Polygon praised the new audio system added to the game, "The sounds of the Ishimura are richly layered - the din of machinery and otherworldly screams are a constant amplifier of fear." They also commented on the development of Isaac as a protagonist, praising the interactions that he has with the rest of the crew for improving the emotional stakes. GameSpot felt that the remake had made only marginal improvements on the 2008 version, but still praised it as "the quintessential way to play one of the survival horror genre's best." The Verge liked the updates to the story and Isaac's newly voiced dialogue, writing "Wright imbues the character with an endearing charm that makes him fun not only to protect but also to be around". PC Gamer praised the game for expanding on the original narrative with much more detail, which led them to hope that this effort could be channeled into a legitimate sequel.
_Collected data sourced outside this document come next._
(** ** Connecting *)

(** The outcome of an attempt: a shutdown message was there, the socket or the
    handshake failed, the key is none, or the connection stands. *)
Inductive Attempt : Type := SawShutdown | ConnectFails | HandshakeFails | BadKey | Connects.
Definition RETRIES_PER_UPSTREAM : nat := 3.
(** Attempts [attempt], [attempt + 1], ... at one upstream; [None] when all
    failed. *)
Fixpoint try_upstream (connect : nat → Attempt) (attempt n : nat) : option (result UpError nat) :=
  match n with
  | O => None
  | S n =>
      match connect attempt with
      | SawShutdown => Some (Err UShutdown)
      | BadKey => Some (Err UCodecNoise)
      | Connects => Some (Ok attempt)
      | ConnectFails | HandshakeFails => try_upstream connect (S attempt) n
      end
  end.
(** The upstream and the attempt that succeeded. *)
Fixpoint Upstream_new (connect : nat → nat → Attempt) (index n : nat) : result UpError (nat * nat) :=
  match n with
  | O => Err UShutdown
  | S n =>
      match try_upstream (connect index) 1 RETRIES_PER_UPSTREAM with
      | Some (Ok attempt) => Ok (index, attempt)
      | Some (Err e) => Err e
      | Some Panic => Panic
      | None => Upstream_new connect (S index) n
      end
  end.
Definition get_setup_connection_message (min_version max_version : Z) (is_work_selection_enabled : bool)
    : SetupConnection.SetupConnection :=
  mkSetupConnection MiningProtocol min_version max_version (if is_work_selection_enabled then 6 else 4) (Owned (text "0.0.0.0")) 50
    (Owned (text "SRI")) (Owned (text "Translator Proxy")) empty_string empty_string.

(** ** Messages *)

Definition into_static (m : AnyMessage) : result UpError AnyMessage :=
  match m with AnyMining _ | AnyCommon _ => Ok m | _ => Err (UUnexpectedMessage 0) end.
Definition message_from_frame (f : EitherFrame) : result UpError (Z * bytes * AnyMessage) :=
  match f with
  | Sv2 (Some ty) payload =>
      match AnyMessage_try_from (ty, payload) with
      | Ok m => m ← into_static m; Ok (ty, payload, m)
      | Err _ => Err (UUnexpectedMessage ty)
      | Panic => Panic
      end
  | _ => Err (UUnexpectedMessage 0)
  end.
(** [HandleCommonMessagesFromServerAsync]: all but one method are [todo!()]. *)
Definition common_handlers : HandleCommonMessagesFromServer :=
  mkCommonFromServer (S := unit) (E := UpError) (λ _, mret tt) (λ _ s, (Panic, s)) (λ _ s, (Panic, s)) (λ _ s, (Panic, s)).
Definition handle_common (ty : Z) (payload : bytes) : result UpError unit :=
  (handle_common_message_frame_from_server common_handlers ty payload tt).1.
Definition is_quote (ty : Z) : bool := (ty =? 0xC0) || (ty =? 0xC1).
(** [on_upstream_message] of connection [i]. *)
Definition on_upstream_message (i : nat) (f : EitherFrame) : ST (Queue (nat * EitherFrame)) UpError unit :=
  let forward : ST (Queue (nat * EitherFrame)) UpError unit := λ q,
    match q_send (i, f) q with Some q => (Ok tt, q) | None => (Err UChannelErrorSender, q) end in
  match f with
  | HandShake => mret tt
  | Sv2 None _ => throw (UUnexpectedMessage 0)
  | Sv2 (Some ty) _ =>
      if is_quote ty then forward
      else
        '(ty, payload, m) ← lift (message_from_frame f);
        match m with
        | AnyCommon _ => lift (handle_common ty payload)
        | AnyMining _ => forward
        | _ => throw (UUnexpectedMessage 0)
        end
  end.

(** ** Starting a connection *)

(** How [start] ends: the task runs, it returned without one, it failed or it
    panicked. *)
Inductive Started : Type := Runs | Returns | Fails | Panics.
Definition setup_done (i : nat) (first : bool) (r : Started) (p : Proxy) : Proxy :=
  let restarted p := if first then p else broadcast_ UpstreamReconnectedResetAndShutdownDownstreams p in
  match r with
  | Runs => restarted (set_supervisor Listening (on_task i (λ t, mkTask (conn t) Running (length (shutdowns p))) p))
  | Returns => restarted (set_supervisor Listening (on_task i (set_task_phase Ended) p))
  | Fails =>
      let p := set_supervisor Stopped (on_task i (set_task_phase Ended) p) in
      if first then p else broadcast_ ShutdownAll p
  | Panics => set_supervisor Stopped (on_task i (set_task_phase Ended) p)
  end.
Definition setup_send (i : nat) (first : bool) (t : Task) (p : Proxy) : Proxy :=
  match q_send (Setup (get_setup_connection_message 2 2 false)) (outgoing (conn t)) with
  | Some q => on_task i (λ t, mkTask (set_outgoing q (conn t)) Waiting (seen t)) p
  | None => setup_done i first Fails p
  end.
Definition setup_answer (i : nat) (first : bool) (t : Task) (p : Proxy) : Proxy :=
  match q_recv (incoming (conn t)) with
  | Blocks => p
  | Closed => setup_done i first Fails p
  | Got f q =>
      let p := on_task i (on_conn (set_incoming q)) p in
      match f with
      | HandShake | Sv2 None _ => setup_done i first Fails p
      | Sv2 (Some ty) payload =>
          setup_done i first (match handle_common ty payload with Ok _ => Runs | Err _ => Fails | Panic => Panics end) p
      end
  end.
(** The next shutdown message of a task: [None] when it lags. *)
Definition next_shutdown (t : Task) (p : Proxy) : option (option ShutdownMessage) :=
  if bool_decide (S (seen t) < length (shutdowns p))%nat then Some None else Some <$> shutdowns p !! seen t.
(** The setup is abandoned on any shutdown message. *)
Definition setup_shutdown (i : nat) (first : bool) (t : Task) (p : Proxy) : Proxy :=
  match next_shutdown t p with
  | None => p
  | Some (None | Some ShutdownAll) => setup_done i first Returns p
  | Some (Some _) => setup_done i first Runs p
  end.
Glen Schofield, the creator of 2008's Dead Space, voiced his approval for the remake and praised EA Motive's "faithful" recreation of the original.

Aggregate score
| Aggregator | Score |
|---|---|
| Metacritic | (PC) 87/100 (PS5) 89/100 (XSXS) 90/100 |

Review scores
| Publication | Score |
|---|---|
| Destructoid | 8.5/10 |
| Digital Trends | 4/5 |
| Easy Allies | 9/10 |
| Electronic Gaming Monthly | 5/5 |
| Game Informer | 9/10 |
| GameRevolution | 8/10 |
| GameSpot | 9/10 |
| GamesRadar+ | 4.5/5 |
| Hardcore Gamer | 4.5/5 |
| IGN | 9/10 |
| NME | 4/5 |
| PC Gamer (US) | 84/100 |
| PCGamesN | 9/10 |
| Push Square | 8/10 |
| Shacknews | 9/10 |
| The Telegraph | 4/5 |
| The Guardian | 4/5 |
| TouchArcade | 4.5/5 |
| Video Games Chronicle | 4/5 |
| VG247 | 5/5 |

=== Sales ===
In the United States, Dead Space was the second best-selling game of January 2023 behind Call of Duty: Modern Warfare II. It fell to third place in its second month following the release of Hogwarts Legacy. In the United Kingdom, the game topped the sales charts, becoming one of the best selling horror IPs in the country, although sales were lower than The Callisto Protocol. The PlayStation 5 version was reported to have taken up approximately 80% of boxed sales. Dead Space fell to third and sixth place in the following month.

=== Accolades ===

Year: Ceremony; Category; Result; Ref.
2023: The Game Awards 2023; Best Audio Design; Nominated
2024: 13th New York Game Awards; Freedom Tower Award for Best Remake; Nominated
27th Annual D.I.C.E. Awards: Action Game of the Year; Nominated
Game Audio Network Guild Awards: Best Game Foley; Nominated
Best Game Trailer Audio: Nominated
Sound Design of the Year: Nominated

== Future ==
In April 2024, Jeff Grubb of Giant Bomb said that a remake of Dead Space 2 was in the concept phase of development at Motive Studio, but was later cancelled because of the "lackluster" sales of the Dead Space remake. However, EA denied this claim and a source told IGN that the remake was ultimately considered to have done well. Motive is currently developing an Iron Man game and supporting the Battlefield series. Jason Schreier of Bloomberg published an article which reported that after releasing the Dead Space remake, Motive spent a few months exploring ideas for a new series entry, which they wanted to be a sequel to the remake, rather than a remake of Dead Space 2, although both ideas were considered. However, following disappointing sales of the remake, the project was reportedly shelved.